Derivation of an Outcome-Driven Threshold for Aortic Pulse Wave Velocity: An Individual-Participant Meta-Analysis.

Hypertension

Department of Cardiovascular Medicine, Shanghai Key Laboratory of Hypertension, Shanghai Institute of Hypertension, State Key Laboratory of Medical Genomics, National Research Centre for Translational Medicine, Ruijin Hospital, Shanghai Jiaotong University School of Medicine, China (D.-W.A., Q.-F.H., Y. B.C., C. S.S., J. G.W., Y.L.).

Published: September 2023

AI Article Synopsis

  • - This study aimed to define a specific pulse wave velocity (PWV) threshold that can reliably predict cardiovascular events (CVE) and total mortality (TM) using two separate population studies (IDCARS and MONICA) for validation.
  • - Researchers established the risk-carrying PWV threshold at approximately 9 m/s (adjusted to 10 m/s by considering anatomical factors) and found it to predict CVEs and TMs with a hazard ratio indicating increased risk in both study populations.
  • - The findings suggest that PWV can replace multiple traditional risk factors in assessing cardiovascular health and that surpassing the established threshold should prompt healthcare providers to better manage risk factors, especially hypertension.

Article Abstract

Background: Aortic pulse wave velocity (PWV) predicts cardiovascular events (CVEs) and total mortality (TM), but previous studies proposing actionable PWV thresholds have limited generalizability. This individual-participant meta-analysis is aimed at defining, testing calibration, and validating an outcome-driven threshold for PWV, using 2 populations studies, respectively, for derivation IDCARS (International Database of Central Arterial Properties for Risk Stratification) and replication MONICA (Monitoring of Trends and Determinants in Cardiovascular Disease Health Survey - Copenhagen).

Methods: A risk-carrying PWV threshold for CVE and TM was defined by multivariable Cox regression, using stepwise increasing PWV thresholds and by determining the threshold yielding a 5-year risk equivalent with systolic blood pressure of 140 mm Hg. The predictive performance of the PWV threshold was assessed by computing the integrated discrimination improvement and the net reclassification improvement.
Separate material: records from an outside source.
(* ===== verification/ApiProofs.v ===== *)
(** The API server as a whole: what its handlers may leave behind, what they touch, and what
    they answer. *)
From S2P Require Import Prelude Go Errors Types Sys LineIO HostConf Kube KubeExec.
From S2P Require Import LiveMigration Ownership RestoreProofs DumpProofs ApiCore ApiServer.
#[local] Open Scope go_scope.

(** * Ownership *)

Section api_owns.
Context `{PkgErrors, K8sLib, JsonLib} `{K8sOk : !K8sLibOk}.
Context (ok : string → Prop) (Hnil : ok nil_dereference).

Lemma calm_NewClient : calm NewClient.
Proof. unfold NewClient. solve_calm. Qed.

Lemma calm_createNewPod cs label pn cn image port env cmd args :
  calm (createNewPod cs label pn cn image port env cmd args).
Proof. unfold createNewPod, CreatePod. solve_calm. Qed.

Lemma calm_createOrGetClusterIP cs label sn cn port :
  calm (createOrGetClusterIP cs label sn cn port).
Proof. unfold createOrGetClusterIP, GetService, CreateService. solve_calm. Qed.

Lemma calm_getForwardAddrs cp ra rp : calm (getForwardAddrs cp ra rp).
Proof. unfold getForwardAddrs. solve_calm. Qed.

Lemma calm_DeleteService cs sn : calm (DeleteService cs sn).
Proof. unfold DeleteService. solve_calm. Qed.

Lemma calm_DeletePod cs pn : calm (DeletePod cs pn).
Proof. unfold DeletePod. solve_calm. Qed.

Lemma calm_IsPodReady cs pn : calm (IsPodReady cs pn).
Proof. unfold IsPodReady, GetPod. solve_calm. Qed.

Lemma calm_IsPodDeleted cs pn : calm (IsPodDeleted cs pn).
Proof. unfold IsPodDeleted, GetPod. solve_calm. Qed.
#[local] Hint Resolve calm_NewClient calm_createNewPod calm_createOrGetClusterIP
  calm_getForwardAddrs calm_DeleteService calm_DeletePod calm_Readline : calm.

(** What the goroutine that holds the resource [name] owns before and after it has looked at
    its service. *)
Definition unlooked (name : string) : ostate := ([HLock name], None).

Definition looked (name : string) (v : option svcref) : ostate :=
  (match v with Some s => [HSvc s; HLock name] | None => [HLock name] end, Some (name, v)).

Definition holding (name : string) (m : ostate) : Prop :=
  m = unlooked name ∨ ∃ v, m = looked name v.

Lemma holding_locked name m : holding name m → slot_locked m.
Proof. intros [->|[[s|] ->]]; unfold slot_locked; simpl; [done|set_solver|set_solver]. Qed.

#[local] Abbreviation own := (owner conns_leak ok).

Lemma with_res_owns {A} name (body : prog sysE A) (Q : ostate → A → Prop) :
  respects own body (unlooked name) (λ m a, holding name m ∧ Q ([], None) a) →
  respects own (with_res name body) ([], None) Q.
Proof.
  intros Hb. unfold with_res. own. apply respects_bind. eapply respects_mono; [exact Hb|].
  intros m a [[->|[[sv|] ->]] HQ]; unfold unlooked, looked; own; exact HQ.
Qed.

Lemma store_fwdsvc_owns name ca sa ext rate (Q : ostate → () → Prop) :
  (∀ v u, Q (looked name v) u) →
  respects own (store_fwdsvc name (StartForwarderServiceDR "tcp" ca sa ext rate))
    (looked name None) Q.
Proof.
  intros HQ. unfold store_fwdsvc, StartForwarderServiceDR, looked.
  own; [apply (HQ (Some x0))|apply (HQ None)].
Qed.

Lemma forwardToClusterIP_owns name ip portIn portExt (Q : ostate → () → Prop) :
  (∀ v u, Q (looked name v) u) →
  respects own (forwardToClusterIP name ip portIn portExt) (unlooked name) Q.
Proof.
  intros HQ. unfold forwardToClusterIP, StartForwarderService, unlooked. own;
    try apply (HQ None); [apply (HQ (Some s))|]. by apply store_fwdsvc_owns.
Qed.

Lemma forwardToHost_owns name addr sp pe rate (Q : ostate → () → Prop) :
  (∀ v u, Q (looked name v) u) →
  respects own (forwardToHost name addr sp pe rate) (unlooked name) Q.
Proof.
  intros HQ. unfold forwardToHost, unlooked. own;
    try apply (HQ None); [apply (HQ (Some s))|]. by apply store_fwdsvc_owns.
Qed.

Lemma WaitForPodReady_owns cs pn t m (Q : ostate → option error → Prop) :
  slot_locked m → (∀ r, Q m r) → respects own (WaitForPodReady cs pn t) m Q.
Proof. intros Hl HQ. unfold WaitForPodReady. apply own_poll; [exact K8sOk|apply calm_IsPodReady|done..]. Qed.

Lemma WaitForPodDeleted_owns cs pn t m (Q : ostate → option error → Prop) :
  slot_locked m → (∀ r, Q m r) → respects own (WaitForPodDeleted cs pn t) m Q.
Proof.
  intros Hl HQ. unfold WaitForPodDeleted. apply own_poll; [exact K8sOk|apply calm_IsPodDeleted|done..].
Qed.

Lemma ExecLM_owns p m (Q : ostate → result unit error → Prop) :
  slot_locked m → (∀ r, Q m r) → respects own (Restore.ExecLM p) m Q.
Proof. destruct m. intros Hl HQ. apply exec_owns; [left; by left|done..]. Qed.

Lemma ExecFwdLM_owns p m (Q : ostate → result unit error → Prop) :
  slot_locked m → (∀ r, Q m r) → respects own (Restore.ExecFwdLM p) m Q.
Proof. destruct m. intros Hl HQ. apply exec_owns; [by right|done..]. Qed.

Lemma holding_unlooked name : holding name ([HLock name], None).
Proof. by left. Qed.

Lemma holding_looked name v : holding name (looked name v).
Proof. right. by exists v. Qed.

Lemma locked_looked name v : slot_locked (looked name v).
Proof. apply (holding_locked name), holding_looked. Qed.
#[local] Hint Resolve holding_unlooked holding_looked locked_looked : core.

Definition ends {A : Type} (p : prog sysE A) : Prop :=
  respects own p ([], None) (λ m _, m = ([], None)).

Lemma DeployNew_owns p req : ends (DeployNew p req).
Proof.
  unfold DeployNew. apply with_res_owns. unfold unlooked. own; [|auto].
  unbind. apply forwardToClusterIP_owns. intros v u. destruct a1; [|by simpl; auto].
  unbind. apply WaitForPodReady_owns; [done|]. intros [e|]; own; auto.
Qed.

Lemma DeployFwd_owns p req : ends (DeployFwd p req).
Proof.
  unfold DeployFwd. apply with_res_owns. apply forwardToHost_owns. intros v u. auto.
Qed.

Lemma DeployLM_owns p req : ends (DeployLM p req).
Proof.
  unfold DeployLM. apply with_res_owns. unfold unlooked. own; [|auto].
  unbind. apply forwardToClusterIP_owns. intros v u. destruct a1; [|by own; auto].
  unbind. apply WaitForPodReady_owns; [done|]. intros [e|]; [by own; auto|].
  unbind. apply ExecLM_owns; [done|]. intros [|]; own; auto.
Qed.

Lemma deployFwdLM_migrate_owns p req : ends (deployFwdLM_migrate p req).
Proof.
  unfold deployFwdLM_migrate, ends. own; try done.
  unbind. apply WaitForPodReady_owns; [done|]. intros [e|]; own; try done.
  unbind. apply ExecFwdLM_owns; [done|]. intros [|]; own; done.
Qed.

Lemma DeployFwdLM_owns p req : ends (DeployFwdLM p req).
Proof.
  unfold DeployFwdLM. apply with_res_owns. unbind. apply forwardToHost_owns. intros v u.
  exists ([], None), (looked (Deploy_Name (Deploy_ req)) v). split.
  { split; [done|]. split; [done|]. split; [done|]. apply locked_looked. }
  split; [|by simpl; auto].
  eapply respects_mono; [apply deployFwdLM_migrate_owns|]. by intros m _ ->.
Qed.

Lemma Deploy_owns p req : ends (Deploy p req).
Proof.
  unfold Deploy. repeat case_decide; [apply DeployNew_owns|apply DeployFwd_owns
    |apply DeployLM_owns|apply DeployFwdLM_owns|]. unfold ends. by own.
Qed.

Lemma DumpStart_owns p req : ends (DumpStart p req).
Proof.
  unfold DumpStart. apply with_res_owns. unfold unlooked. own; [|auto].
  unbind. apply Start_owns; [done|]. intros [|]; own; auto.
Qed.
Results: In well-calibrated models in IDCARS, the risk-carrying PWV thresholds converged at 9 m/s (10 m/s considering the anatomic pulse wave travel distance). With full adjustments applied, the threshold predicted CVE (hazard ratio [CI]: 1.68 [1.15-2.45]) and TM (1.61 [1.01-2.55]) in IDCARS and in MONICA (1.40 [1.09-1.79] and 1.55 [1.23-1.95]). In IDCARS and MONICA, the predictive accuracy of the threshold for both end points was ≈0.75. Integrated discrimination improvement was significant for TM in IDCARS and for both TM and CVE in MONICA, whereas net reclassification improvement was not for any outcome.
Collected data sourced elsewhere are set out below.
(** The effect concerns [name], moves only services of [may], and starts one only if [start]
    says so. *)
Definition allowed (name : string) (port : Z) (start : bool) (may : svcref → bool)
    (o : obs sysE) : bool :=
  concerns name port o && from_option may true (moved_service o) &&
  (start || negb (starts_service o)).

(** The request asks for a migration of a forwarding service. *)
Definition migrates (req : Request) : bool :=
  bool_decide (Method req = "deploy" ∧ Deploy_Type (Deploy_ req) = DeployTypeFwdLM).

Create HintDb guarded discriminated.
#[export] Hint Constants Opaque : guarded.
#[export] Hint Resolve eq_refl : guarded.

Lemma allowed_decide name port start may o P `{!Decision P} :
  concerns name port o = bool_decide P → moved_service o = None → starts_service o = false → P →
  allowed name port start may o = true.
Proof.
  intros Hc Hm Hs HP. unfold allowed. rewrite Hc, Hm, Hs, bool_decide_eq_true_2 by done.
  by destruct start.
Qed.

Lemma allowed_other name port start may o :
  concerns name port o = true → moved_service o = None → starts_service o = false →
  allowed name port start may o = true.
Proof. intros Hc Hm Hs. unfold allowed. rewrite Hc, Hm, Hs. by destruct start. Qed.

Lemma allowed_move name port start may o s :
  concerns name port o = true → moved_service o = Some s → starts_service o = false →
  may s = true → allowed name port start may o = true.
Proof. intros Hc Hm Hs Hmay. unfold allowed. rewrite Hc, Hm, Hs. simpl. rewrite Hmay. by destruct start. Qed.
Conclusions: PWV integrates multiple risk factors into a single variable and might replace a large panel of traditional risk factors. Exceeding the outcome-driven PWV threshold should motivate clinicians to stringent management of risk factors, in particular hypertension, which over a person's lifetime causes stiffening of the elastic arteries as waypoint to CVE and death.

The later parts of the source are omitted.